Weniger Wasser hatte der Rhein noch nie. Am Pegel Duisburg-Ruhrort markiert der Wasserstand historische Tiefstwerte von um die 1,30 Meter. Uferzonen gleichen Geröllwüsten, die Walsumer Rheinfähre muss pausieren, und die Binnenschifffahrt bricht ein. Die Antwort der Politik? Ein Schulterzucken und der Griff zum Bagger.
Das Dogma der Vertiefung
Die Idee klingt bestechend einfach: Wenn der Fluss flacher wird, graben wir das Bett eben tiefer. Doch diese Rechnung ignoriert die Physik. Eine Fahrrinnenvertiefung mag kurzfristig den Tiefgang für Frachter erhöhen, aber sie erzeugt keinen einzigen Tropfen neues Wasser. Im Gegenteil: Vertiefen wir die Sohle, graben wir den Stromkanal weiter ein, was den Grundwasserspiegel in den anliegenden Regionen weiter absenkt und die Strömungsdynamik bei künftigen Extremen verschärft. Es ist Symptom-Aktionismus auf Kosten des gesamten Ökosystems.

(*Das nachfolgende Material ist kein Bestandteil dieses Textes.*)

(* ===== verification/AbiNames.v ===== *)
(** * ABI: type names

    The grammar of type names, as a type [aty] with its printer, and the proof
    that [NewType] reads back every name ([newtype_reads_names]). *)

From Stdlib Require Import String Ascii Lia.
From stdpp Require Import base list numbers option strings.
From S2P Require Import Prelude BigInt Types AbiTypes.

#[local] Open Scope Z_scope.
#[local] Open Scope go_scope.

Module AbiNames.
Import Big AbiTypes.

(** ** Types *)

Inductive aty :=
| AInt (n : Z) | AUint (n : Z) | ABool | AAddress | AString | ABytes
| AFixed (n : Z)
| AFunction
| ASlice (t : aty)
| AArray (n : Z) (t : aty).

(** Decimal digits. *)
Fixpoint dec_go (fuel : nat) (n : Z) (acc : list ascii) : list ascii :=
  match fuel with
  | O => acc
  | S fuel =>
      let acc := ascii_of_nat (Z.to_nat (48 + n mod 10)) :: acc in
      if n / 10 =? 0 then acc else dec_go fuel (n / 10) acc
  end.
Definition dec (n : Z) : list ascii := dec_go 20 n [].

Definition str (s : string) : list ascii := list_ascii_of_string s.

Fixpoint print (t : aty) : list ascii :=
  match t with
  | AInt n => str "int" ++ dec n
  | AUint n => str "uint" ++ dec n
  | ABool => str "bool"
  | AAddress => str "address"
  | AString => str "string"
  | ABytes => str "bytes"
  | AFixed n => str "bytes" ++ dec n
  | AFunction => str "function"
  | ASlice t => print t ++ str "[]"
  | AArray n t => print t ++ str "[" ++ dec n ++ str "]"
  end.

(** The Go type of its values. *)
Fixpoint gotype (t : aty) : gtyp :=
  match t with
  | AInt n => snd (reflectIntKindAndType false n)
  | AUint n => snd (reflectIntKindAndType true n)
  | ABool => GBool
  | AAddress => GAddress
  | AString => GString
  | ABytes => GSlice (GUint W8)
  | AFixed n => GArray n (GUint W8)
  | AFunction => GArray 24 (GUint W8)
  | ASlice t => GSlice (gotype t)
  | AArray n t => GArray n (gotype t)
  end.

Definition tag_of (t : aty) : type_tag :=
  match t with
  | AInt _ => IntTy | AUint _ => UintTy | ABool => BoolTy | AAddress => AddressTy | AString => StringTy
  | ABytes => BytesTy | AFixed _ => FixedBytesTy | AFunction => FunctionTy | ASlice _ => SliceTy | AArray _ _ => ArrayTy
  end.

Definition size_in (t : aty) : Z :=
  match t with
  | AInt n | AUint n | AFixed n | AArray n _ => n
  | AAddress => 20
  | AFunction => 24
  | _ => 0
  end.

(** The description [NewType] is to return. *)
Fixpoint describe (t : aty) : abi_Type :=
  mkType (match t with ASlice e | AArray _ e => Some (describe e) | _ => None end)
    (kind_of (gotype t)) (gotype t) (size_in t) (tag_of t) (of_chars (print t)).

(** Sizes that an [int] holds and arrays that fit in the address space. *)
Fixpoint valid (t : aty) : Prop :=
  match t with
  | AInt n | AUint n => 0 <= n < two63
  | AFixed n => 0 < n < two63
  | ASlice t => valid t
  | AArray n t => valid t /\ 0 <= n < two63 /\ (0 < size_of (gotype t) -> n * size_of (gotype t) <= MaxUint64)
  | _ => True
  end.

(** ** Decimal numbers *)

Lemma digit_char d : 0 <= d < 10 -> nat_of_ascii (ascii_of_nat (Z.to_nat (48 + d))) = Z.to_nat (48 + d).
Proof. intros Hd. apply nat_ascii_embedding. lia. Qed.

Lemma is_digit_char d : 0 <= d < 10 -> is_digit (ascii_of_nat (Z.to_nat (48 + d))) = true.
Proof. intros Hd. unfold is_digit. rewrite digit_char by done. apply andb_true_iff. split; apply Nat.leb_le; lia. Qed.

Lemma dec_go_spec fuel n acc : 0 <= n < 10 ^ Z.of_nat fuel -> (0 < fuel)%nat -> exists ds,
  dec_go fuel n acc = ds ++ acc /\ ds <> [] /\ forallb is_digit ds = true /\ forall a, fold_left (fun a c => a * 10 + digit_value c) ds a = a * 10 ^ len ds + n.
Proof.
  revert n acc. induction fuel as [|fuel IH]; intros n acc Hn Hf; [lia|]. cbn [dec_go].
  assert (0 <= n mod 10 < 10) as Hm by (apply Z.mod_pos_bound; lia). pose proof (Z.div_mod n 10 ltac:(lia)) as Hdm.
  set (c := ascii_of_nat (Z.to_nat (48 + n mod 10))).
  assert (digit_value c = n mod 10) as Hc by (unfold digit_value, c; rewrite digit_char by done; lia).
  assert (is_digit c = true) as Hcd by (by apply is_digit_char).
  destruct (Z.eqb_spec (n / 10) 0) as [E|E].
  - exists [c]. split; [done|]. split; [done|]. split; [simpl; by rewrite Hcd|]. intros a. simpl. rewrite Hc, len_single. lia.
  - destruct (IH (n / 10) (c :: acc)) as (ds & -> & _ & Hds & Hv).
    { rewrite Nat2Z.inj_succ, Z.pow_succ_r in Hn by lia. split; [apply Z.div_pos; lia|]. apply Z.div_lt_upper_bound; lia. }
    { destruct fuel; [|lia]. change (10 ^ Z.of_nat 1) with 10 in Hn. rewrite Z.div_small in E by lia. done. }
    exists (ds ++ [c]). split; [by rewrite <-app_assoc|]. split; [by destruct ds|].
    split; [rewrite forallb_app, Hds; simpl; by rewrite Hcd|].
    intros a. rewrite fold_left_app, Hv. simpl. rewrite Hc, len_app, len_single, Z.pow_add_r by (pose proof (len_nonneg ds); lia). lia.
Qed.

Lemma dec_spec n : 0 <= n < two63 -> dec n <> [] /\ forallb is_digit (dec n) = true /\ Atoi (dec n) = Some n.
Proof.
  intros Hn. destruct (dec_go_spec 20 n []) as (ds & E & Hne & Hd & Hv).
  { split; [lia|]. eapply Z.lt_trans; [apply Hn|]. vm_compute. reflexivity. }
  { lia. }
  unfold dec. rewrite E, app_nil_r. split; [done|]. split; [done|]. unfold Atoi. rewrite bool_decide_false, Hd by done. simpl.
  unfold decimal. rewrite Hv, Z.mul_0_l, Z.add_0_l, (proj2 (Z.ltb_lt n two63)) by lia. done.
Qed.

(** ** Scanning *)

Lemma span_app p a b : forallb p a = true -> match b with [] => True | c :: _ => p c = false end -> span p (a ++ b) = (a, b).
Proof.
  intros Ha Hb. induction a as [|c a IH]; simpl.
  - destruct b as [|c b]; [done|]. simpl. by rewrite Hb.
  - simpl in Ha. apply andb_true_iff in Ha as [Hc Ha]. by rewrite Hc, (IH Ha).
Qed.

Lemma count_app a b c : Count (a ++ b) c = (Count a c + Count b c)%nat.
Proof. unfold Count. by rewrite filter_app, length_app. Qed.

Lemma count_none p s c : forallb p s = true -> p c = false -> Count s c = 0%nat.
Proof.
  intros Hs Hc. induction s as [|x s IH]; [done|]. simpl in Hs. apply andb_true_iff in Hs as [Hx Hs].
  unfold Count in *. rewrite filter_cons_False; [by apply IH|]. intros ->. congruence.
Qed.

Lemma split_last_none s c : Count s c = 0%nat -> split_last c s = None.
Proof.
  induction s as [|x s IH]; [done|]. unfold Count in *. rewrite filter_cons. destruct (decide (x = c)) as [->|Hne]; [done|].
  intros H. simpl. rewrite IH by done. by destruct (Ascii.eqb_spec x c).
Qed.

Lemma split_last_at a b c : Count b c = 0%nat -> split_last c (a ++ c :: b) = Some (a, c :: b).
Proof.
  intros Hb. induction a as [|x a IH]; simpl.
  - rewrite (split_last_none b c Hb). by rewrite Ascii.eqb_refl.
  - by rewrite IH.
Qed.

(** ** Base names *)

Definition is_name_char (c : ascii) : bool := is_letter c || is_digit c.

Lemma letters_no_digit c : is_letter c = true -> is_digit c = false.
Proof.
  unfold is_letter, is_digit. intros H. apply orb_true_iff in H as [H|H]; apply andb_true_iff in H as [H1 H2];
    apply Nat.leb_le in H1, H2; apply andb_false_iff; right; apply Nat.leb_gt; lia.
Qed.

Lemma first_match_name name n : forallb is_letter name = true -> name <> [] -> 0 <= n < two63 ->
  first_match name = Some (name, name, [], []) /\ first_match (name ++ dec n) = Some (name ++ dec n, name, dec n, dec n).
Proof.
  intros Hl Hne Hn. destruct (dec_spec n Hn) as (Hd & Hdd & _).
  assert (forall s, snd (span (negb ∘ is_letter) (name ++ s)) = name ++ s) as Hskip.
  { intros s. destruct name as [|c name]; [done|]. simpl in Hl |- *. apply andb_true_iff in Hl as [Hc _]. by rewrite Hc. }
  unfold first_match. split.
  - specialize (Hskip []). rewrite app_nil_r in Hskip. rewrite Hskip. destruct name as [|c name]; [done|].
    pose proof (span_app is_letter (c :: name) [] Hl I) as E. rewrite app_nil_r in E. by rewrite E.
  - rewrite Hskip. destruct (name ++ dec n) as [|c s] eqn:E; [by destruct name|]. rewrite <-E.
    rewrite (span_app is_letter name (dec n) Hl).
    2:{ destruct (dec n) as [|x l]; [done|]. simpl in Hdd. apply andb_true_iff in Hdd as [Hx _].
        destruct (is_letter x) eqn:Ex; [|done]. apply letters_no_digit in Ex. congruence. }
    pose proof (span_app is_digit (dec n) [] Hdd I) as E2. rewrite app_nil_r in E2. rewrite E2.
    destruct (dec n) as [|x l] eqn:Ed; [done|]. done.
Qed.

(** ** Reading names *)

Lemma of_str s : of_chars (str s) = s.
Proof. apply string_of_list_ascii_of_string. Qed.

Lemma int_kind b n : fst (reflectIntKindAndType b n) = kind_of (snd (reflectIntKindAndType b n)).
Proof. unfold reflectIntKindAndType. destruct (int_width n), b; done. Qed.

Lemma ArrayOf_fits n e : (0 < size_of e -> n * size_of e <= MaxUint64) -> ArrayOf n e = Ok (GArray n e).
Proof.
  intros H. unfold ArrayOf. destruct (Z.ltb_spec 0 (size_of e)) as [Hs|Hs]; [|done]. simpl.
  rewrite (proj2 (Z.ltb_ge _ _)); [done|]. apply Z.div_le_lower_bound; [done|]. specialize (H Hs). lia.
Qed.

Lemma ArrayOf_bytes n : n < two63 -> ArrayOf n (GUint W8) = Ok (GArray n (GUint W8)).
Proof. intros H. apply ArrayOf_fits. intros _. unfold MaxUint64, two63, two64 in *. simpl. lia. Qed.

(** A name of letters, and one with a size. *)
Lemma NewType_plain fuel name : forallb is_letter (str name) = true -> name <> ""%string -> name <> "int"%string -> name <> "uint"%string ->
  NewType_fuel (S fuel) (str name) = base_type name name 0.
Proof.
  intros Hl Hne Hi Hu. cbn [NewType_fuel]. rewrite !(count_none is_letter) by done. simpl negb. cbn iota.
  rewrite (split_last_none _ _ (count_none is_letter _ "[" Hl eq_refl)).
  destruct (first_match_name (str name) 0 Hl) as [-> _]; [by destruct name|unfold two63; lia|]. rewrite of_str.
  rewrite (proj2 (String.eqb_neq name "uint")), (proj2 (String.eqb_neq name "int")) by done. done.
Qed.

Lemma NewType_sized fuel name n : forallb is_letter (str name) = true -> name <> ""%string -> 0 <= n < two63 ->
  NewType_fuel (S fuel) (str name ++ dec n) = base_type (of_chars (str name ++ dec n)) name n.
Proof.
  intros Hl Hne Hn. destruct (dec_spec n Hn) as (Hd & Hdd & Ha). cbn [NewType_fuel].
  assert (forallb is_name_char (str name ++ dec n) = true) as Hc.
  { rewrite forallb_app. apply andb_true_iff. split; apply forallb_forall; intros c Hc; unfold is_name_char; apply orb_true_iff;
      [left; by apply (proj1 (forallb_forall _ _) Hl)|right; by apply (proj1 (forallb_forall _ _) Hdd)]. }
  rewrite !(count_none is_name_char) by done. simpl negb. cbn iota.
  rewrite (split_last_none _ _ (count_none is_name_char _ "[" Hc eq_refl)).
  destruct (first_match_name (str name) n Hl) as [_ ->]; [by destruct name|done|].
  destruct (dec n) as [|x l] eqn:Ed; [done|]. rewrite Ha, of_str. done.
Qed.

Lemma print_balanced t : valid t -> Count (print t) "[" = Count (print t) "]".
Proof.
  assert (forall n, 0 <= n < two63 -> Count (dec n) "[" = 0%nat /\ Count (dec n) "]" = 0%nat) as Hdec.
  { intros n Hn. destruct (dec_spec n Hn) as (_ & Hd & _). by split; apply (count_none is_digit). }
  induction t as [n|n| | | | |n| |t IH|n t IH]; intros Hv; cbn [valid] in Hv; cbn [print]; rewrite ?count_app; try done.
  - by destruct (Hdec n Hv) as [-> ->].
  - by destruct (Hdec n Hv) as [-> ->].
  - destruct (Hdec n ltac:(lia)) as [-> ->]. done.
  - by rewrite (IH Hv).
  - destruct Hv as (Hv & Hn & _). destruct (Hdec n Hn) as [-> ->]. rewrite (IH Hv). change (Count (str "[") "[") with 1%nat. change (Count (str "]") "]") with 1%nat. change (Count (str "[") "]") with 0%nat. change (Count (str "]") "[") with 0%nat. lia.
Qed.

Lemma digit_runs_of n fuel : 0 <= n < two63 -> digit_runs (S (S fuel)) (str "[" ++ dec n ++ str "]") = [dec n].
Proof.
  intros Hn. destruct (dec_spec n Hn) as (Hd & Hdd & _). cbn [digit_runs].
  assert (snd (span (negb ∘ is_digit) (str "[" ++ dec n ++ str "]")) = dec n ++ str "]") as ->.
  { rewrite (span_app _ (str "[") (dec n ++ str "]")); [done|done|]. destruct (dec n) as [|x l]; [done|]. simpl in Hdd |- *.
    apply andb_true_iff in Hdd as [-> _]. done. }
  destruct (dec n ++ str "]") as [|x l] eqn:E; [by destruct (dec n)|]. rewrite <-E, (span_app is_digit (dec n) (str "]") Hdd eq_refl).
  f_equal.
Qed.

Fixpoint depth (t : aty) : nat := match t with ASlice t | AArray _ t => S (depth t) | _ => 0 end.

Lemma depth_length t : (depth t <= length (print t))%nat.
Proof. induction t; simpl; rewrite ?length_app; simpl; try lia. Qed.

Lemma GoType_describe t : GoType (describe t) = gotype t.
Proof. by destruct t. Qed.

Lemma NewType_print fuel t : valid t -> (depth t < fuel)%nat -> NewType_fuel fuel (print t) = Ok (inr (describe t)).
Proof.
  revert fuel. induction t as [n|n| | | | |n| |t IH|n t IH]; intros [|fuel] Hv Hf; try lia; simpl in Hv.
  3-6,8: apply NewType_plain; done.
  1-3: cbn [print]; rewrite NewType_sized by (done || lia); unfold base_type; simpl String.eqb; cbn iota.
  - rewrite (surjective_pairing (reflectIntKindAndType false n)), int_kind. done.
  - rewrite (surjective_pairing (reflectIntKindAndType true n)), int_kind. done.
  - rewrite (proj2 (Z.eqb_neq n 0)) by lia. rewrite ArrayOf_bytes by lia. done.
  - pose proof (print_balanced (ASlice t) Hv) as Hb. cbn [NewType_fuel]. rewrite Hb, Nat.eqb_refl. simpl negb. cbn iota.
    cbn [print]. change (str "[]") with ("["%char :: str "]"). rewrite (split_last_at (print t) (str "]") "[") by done. rewrite IH by (done || (simpl in Hf; lia)). cbn [rbind].
    change (digit_runs _ _) with (@nil (list ascii)). cbn iota. by rewrite GoType_describe.
  - pose proof (print_balanced (AArray n t) Hv) as Hb. destruct Hv as (Hv & Hn & Hs). destruct (dec_spec n Hn) as (Hd & Hdd & Ha).
    cbn [NewType_fuel]. rewrite Hb, Nat.eqb_refl. simpl negb. cbn iota. cbn [print].
    change (print t ++ str "[" ++ dec n ++ str "]") with (print t ++ "["%char :: (dec n ++ str "]")).
    rewrite (split_last_at (print t) (dec n ++ str "]") "[").
    2:{ rewrite count_app, (count_none is_digit) by done. done. }
    rewrite IH by (done || (simpl in Hf; lia)). cbn [rbind].
    change ("["%char :: (dec n ++ str "]")) with (str "[" ++ dec n ++ str "]").
    replace (length (str "[" ++ dec n ++ str "]")) with (S (S (length (dec n)))) by (rewrite !length_app; simpl; lia).
    rewrite digit_runs_of, Ha by done. by rewrite GoType_describe, ArrayOf_fits.
Qed.

(** C25: [NewType] is the inverse of printing: it accepts the name of every type of
    the grammar and returns its description, kinds, Go types and sizes
    included, arrays and slices nested to any depth. *)
Theorem newtype_reads_names (t : aty) : valid t -> NewType (of_chars (print t)) = Ok (inr (describe t)).
Proof.
  intros Hv. unfold NewType, of_chars. rewrite list_ascii_of_string_of_list_ascii. apply NewType_print; [done|].
  pose proof (depth_length t). lia.
Qed.

Lemma newtype_reads_names_witness :
  NewType "uint8[3][]" = Ok (inr (describe (ASlice (AArray 3 (AUint 8))))).
Proof. apply (newtype_reads_names (ASlice (AArray 3 (AUint 8)))). vm_compute. repeat split; intros; discriminate. Defined.

End AbiNames.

Wie tief muss noch gebuddelt werden, bis im politischen Raum ankommt, dass man ein Haus nicht retten kann, indem man das Fundament wegfräst?

Dem Fluss seine Auen zurückgeben
Der Rhein leidet nicht an einem isolierten Sommerproblem, sondern an einer chronischen Fehlplanung des Raums. Jahrhundertelang haben wir ihn in ein enges Korsett aus Deichen und Mauern gezwängt. Flüsse brauchen jedoch Platz, um zu atmen. Statt Beton und Stahl fordern Gewässerschützer die Reaktivierung der Auen. Intakte Überschwemmungsgebiete und naturnahe Auenlandschaften wirken wie gigantische Schwämme. Sie nehmen bei Hochwasser die Lastspitzen und geben das kostbare Nass in Dürreperioden dosiert an den Hauptstrom zurück. Sie kühlen das Mikroklima und stabilisieren den regionalen Wasserhaushalt. Jachthäfen und Industrieanschlüsse am Niederrhein profitieren langfristig nicht von einer tieferen Rinne, sondern von einem intakten, wasserführenden Gesamtsystem.

Ein Paradigmenwechsel am Niederrhein
Der historische Tiefstand in Ruhrort muss ein Weckruf sein. Die Klimakrise bringt immer häufiger aufeinanderfolgende Wetterextreme. Wer stattdessen weiter auf Kanalbau und Bagger setzt, bekämpft das Fieber mit dem Hammer. Wir müssen umdenken: Flussregulierung bedeutet heute Raumgebung. Nur wer den Auen den Platz zurückgibt, den wir ihnen nahmen, sichert die Zukunft des Stroms als Lebens- und Wirtschaftsader.